A major question with this paper is the lack of colony data. Why did the authors provide no information on colony performance of the 55 hives in 2014? More importantly, why none for the 10 hives located on the York University campus on 2015 as that should have been easy to do? The authors measured a parameter called hygienic behavior (propensity to remove dead bees) in treated and untreated colonies, but there are no data on numbers of workers or dead bees – or on colony size, honey production and subsequent hive survival. (Note that the authors’ use of the term, hygienic behavior, differs from the definition often used by bee keepers in Ontario, which is the propensity to removed varroa mites from other bees.) This void contrast with the work of Pohorecka et al (2013) who measured various colony-level effects and found none – this despite the even larger exposures to clothianidin in pollen in their study.

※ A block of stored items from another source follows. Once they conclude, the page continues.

Lemma cancelBooking_located bookingIdentifier s actualBooking actualId s1 :
  locate bookingIdentifier s = (Return (actualBooking, actualId), s1) ->
  cancelBooking bookingIdentifier s
  = tryMethods 0 (cancelMethods actualId) None s1.
Proof.
  intros H. unfold cancelBooking. rewrite tryCatch_rethrow.
  unfold bind at 1. now rewrite H.
Qed.

(** The resolution phase of [cancelBooking] fails with "not found" only. *)
Lemma notFoundOnly_ret {A} (a : A) : notFoundOnly (ret a).
Proof. intros s. left. now exists a. Qed.

Lemma notFoundOnly_throw {A} : notFoundOnly (@throw _ A "Booking not found on server").
Proof. intros s. right. now eexists. Qed.

Lemma notFoundOnly_bind {A B} (m : Async A) (k : A -> Async B) :
  notFoundOnly m -> (forall a, notFoundOnly (k a)) -> notFoundOnly (bind m k).
Proof.
  intros Hm Hk s. unfold bind. specialize (Hm s).
  destruct (m s) as [[a | e] s1]; [apply Hk |].
  destruct Hm as [(v & E) | (e' & [= <-] & N)]; [discriminate E |].
  right. now exists e.
Qed.

Lemma notFoundOnly_catch {A} (m : Async A) (fallthrough : A) :
  notFoundOnly
    (tryCatch m (fun error =>
       if includes error "not found" then throw error else ret fallthrough)).
Proof.
  intros s. unfold tryCatch. destruct (m s) as [[a | e] s1]; [left; now exists a |].
  destruct (includes e "not found") eqn:E; cbn [fst throw ret].
  - right. now exists e.
  - left. now eexists.
Qed.
(** * Further properties *)

(** ** The polling loop at its edges *)

Section PollingEdges.
Import K8sPersistentVolume.
Context {Config Doc : Type}.
Variable PersistentVolume_of : Doc -> PersistentVolume.
Variable tr : Transport Doc.
Variable clock : nat -> Q.

Local Abbreviation wait_loop := (wait_loop PersistentVolume_of tr clock).
Local Abbreviation polled := (polled PersistentVolume_of).
Local Abbreviation _wait_for_available :=
  (_wait_for_available PersistentVolume_of tr clock).
Local Abbreviation create := (create PersistentVolume_of tr clock).
Local Abbreviation timed_out d :=
  (TimedOutException
     ("Timed out waiting on readiness of PersistentVolume: [ "
        ++ py_format (meta_name (metadata (PersistentVolume_of d))) ++ " ]")).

The authors’ one-sentence conclusion: “Our findings indicate that chronic [neonicotinoid] exposure reduces the health of honey bee colonies near corn crops,” is belied by the fact that they provided no real measurements of colony health (queen vitality being the exception).

In summary

This paper joins others in showing that honey bees exposed to high concentrations of neonics (in this case clothianidin) may demonstrate sub-lethal effects. However, the strength of this conclusion is weakened seriously by data inconsistencies and deficiencies, major questions about bee management, and dubious statistical analyses. The potential role of varroa mites and other pests and diseases is ignored. Also, no consideration is given to the question of what the effect would be if/when neonics are replaced by other insecticides for pest control on food-producing farm crops.

Acknowledgements

I thank Dr. Bill Price Director of Statistical Programs, College of Agricultural and Life Sciences, University of Idaho, and Dr. Chris Cutler, Associate Professor, Department of Plant, Food and Environmental Sciences, Dalhousie University for their advice on aspects of the Tsvetkof et al paper. However, the comments made in the preceding review are attributable solely to me.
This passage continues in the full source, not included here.